-- DATA EXCERPTS follows --
(* ===== verification/MemWatch.v ===== *)
(** * Watches mirror the datastore

    The in-memory datastore publishes each committed change of a file, a
    product or a category in its journal. This file follows the log of all
    changes along the operations of the datastore: at any time, replaying the
    events of a kind gives what is stored, and a filtered watch the part of it
    that matches. *)

From S2P Require Import Prelude ResourceVersion Entities DeletionStatus WatchJournal MemTable.
From S2P Require Import MemStore Pagination MemCatalog MemCategory MemTenancy MemLaws WatchFilter.

Section watch.
Context `{TR : !Table Resource resourceId} `{TN : !Table Namespace namespaceId}.
Context `{TG : !Table Repository repositoryRowId} `{TM : !Table NamespaceMapping mappingId}.
Context `{TO : !Table OwnerProjection projectionRowId} `{TA : !Table AncestorRow ancestorRowId}.
Context (C : Codecs) (D : StatusCodec).
Notation Store := (Store (TR := TR) (TN := TN) (TG := TG) (TM := TM) (TO := TO) (TA := TA)).
Implicit Types st : Store.
Notation cat st k := (rows (st_catalog st k)).
Notation seqOf st := (namespaceWatchSequence (st_journal st)).

(** The event an operation added to the journal, if it advanced it. *)
Definition newEvent st st' : option ResourceWatchEvent :=
  if decide (seqOf st' = seqOf st) then None else last (namespaceWatchEvents (st_journal st')).
(** A resource keeps its namespace and its name, by which manifests identify it. *)
Definition keepsNames st st' : Prop :=
  ∀ k u r r', publishes k = true → cat st k !! u = Some r → cat st' k !! u = Some r' →
    r_Namespace r = r_Namespace r' ∧ r_Name r = r_Name r'.
(** An operation of the datastore, with the log of all events. *)
Definition loggedStep (x x' : Store * list ResourceWatchEvent) : Prop :=
  storeStep C D x.1 x'.1 ∧ keepsNames x.1 x'.1 ∧ x'.2 = x.2 ++ option_list (newEvent x.1 x'.1).

(** ** What operations publish *)

Definition sameCatalog st st' : Prop := ∀ k, publishes k = true → cat st' k = cat st k.
Definition otherKinds st st' k : Prop := ∀ k', k' ≠ k → cat st' k' = cat st k'.
Inductive published st st' : Prop :=
| pub_silent : sameCatalog st st' → st_journal st' = st_journal st → published st st'
| pub_tenancy now ty kind ns name uid l pv pl :
    sameCatalog st st' → kind = "Namespace" ∨ kind = "Repository" →
    st_journal st' = recordCommitted (st_journal st) now ty kind ns name uid l pv pl → published st st'
| pub_added k r now :
    publishes k = true → otherKinds st st' k → freeFor k (cat st k) r → cat st k !! [r_UID r] = None →
    cat st' k = <[[r_UID r] := r]> (cat st k) →
    st_journal st' = recordCommitted (st_journal st) now ResourceWatchAdded (kindText k) (r_Namespace r) (r_Name r)
                       (r_UID r) (m_Labels (r_meta r)) None (marshalResource C r) → published st st'
| pub_modified k old r now :
    publishes k = true → otherKinds st st' k → cat st k !! [r_UID r] = Some old →
    cat st' k = <[[r_UID r] := r]> (cat st k) →
    st_journal st' = recordCommitted (st_journal st) now ResourceWatchModified (kindText k) (r_Namespace r) (r_Name r)
                       (r_UID r) (m_Labels (r_meta r)) (m_Labels (r_meta old)) (marshalResource C r) → published st st'
| pub_deleted k old now :
    publishes k = true → otherKinds st st' k → cat st k !! [r_UID old] = Some old →
    cat st' k = delete [r_UID old] (cat st k) →
    st_journal st' = recordCommitted (st_journal st) now ResourceWatchDeleted (kindText k) (r_Namespace old) (r_Name old)
                       (r_UID old) (m_Labels (r_meta old)) None None → published st st'.

Lemma published_refl st : published st st.
Proof. by apply pub_silent. Qed.
Lemma writeRow_journal st k r sync st1 : writeRow C st k r sync = Ok st1 → st_journal st1 = st_journal st.
Proof. unfold writeRow. intros H. destruct sync; res_inv; done. Qed.
Lemma removeRow_journal st k uid v st1 old : removeRow st k uid v = Ok (st1, old) → st_journal st1 = st_journal st.
Proof. unfold removeRow. intros H. res_inv. done. Qed.
Lemma publish_journal now ty k r l st :
  publishes k = true →
  st_journal (publish C now ty k r l st) =
  recordCommitted (st_journal st) now ty (kindText k) (r_Namespace r) (r_Name r) (r_UID r) (m_Labels (r_meta r)) l
    (match ty with ResourceWatchAdded | ResourceWatchModified => marshalResource C r | _ => None end).
Proof. unfold publish. by intros ->. Qed.
Lemma publish_quiet now ty k r l st : publishes k = false → publish C now ty k r l st = st.
Proof. unfold publish. by intros ->. Qed.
-- DATA EXCERPTS concluded --
WORK TO COMPLETE: Copy word for word the stretch of entries above from the line that has "u = Some r' →" through the line that has "ResourceWatchAdded (kindText k) (r_Namespace r) (r_Name r)", both ends included, and nothing outside it.

SOLUTION FOR THIS TASK:
  ∀ k u r r', publishes k = true → cat st k !! u = Some r → cat st' k !! u = Some r' →
    r_Namespace r = r_Namespace r' ∧ r_Name r = r_Name r'.
(** An operation of the datastore, with the log of all events. *)
Definition loggedStep (x x' : Store * list ResourceWatchEvent) : Prop :=
  storeStep C D x.1 x'.1 ∧ keepsNames x.1 x'.1 ∧ x'.2 = x.2 ++ option_list (newEvent x.1 x'.1).

(** ** What operations publish *)

Definition sameCatalog st st' : Prop := ∀ k, publishes k = true → cat st' k = cat st k.
Definition otherKinds st st' k : Prop := ∀ k', k' ≠ k → cat st' k' = cat st k'.
Inductive published st st' : Prop :=
| pub_silent : sameCatalog st st' → st_journal st' = st_journal st → published st st'
| pub_tenancy now ty kind ns name uid l pv pl :
    sameCatalog st st' → kind = "Namespace" ∨ kind = "Repository" →
    st_journal st' = recordCommitted (st_journal st) now ty kind ns name uid l pv pl → published st st'
| pub_added k r now :
    publishes k = true → otherKinds st st' k → freeFor k (cat st k) r → cat st k !! [r_UID r] = None →
    cat st' k = <[[r_UID r] := r]> (cat st k) →
    st_journal st' = recordCommitted (st_journal st) now ResourceWatchAdded (kindText k) (r_Namespace r) (r_Name r)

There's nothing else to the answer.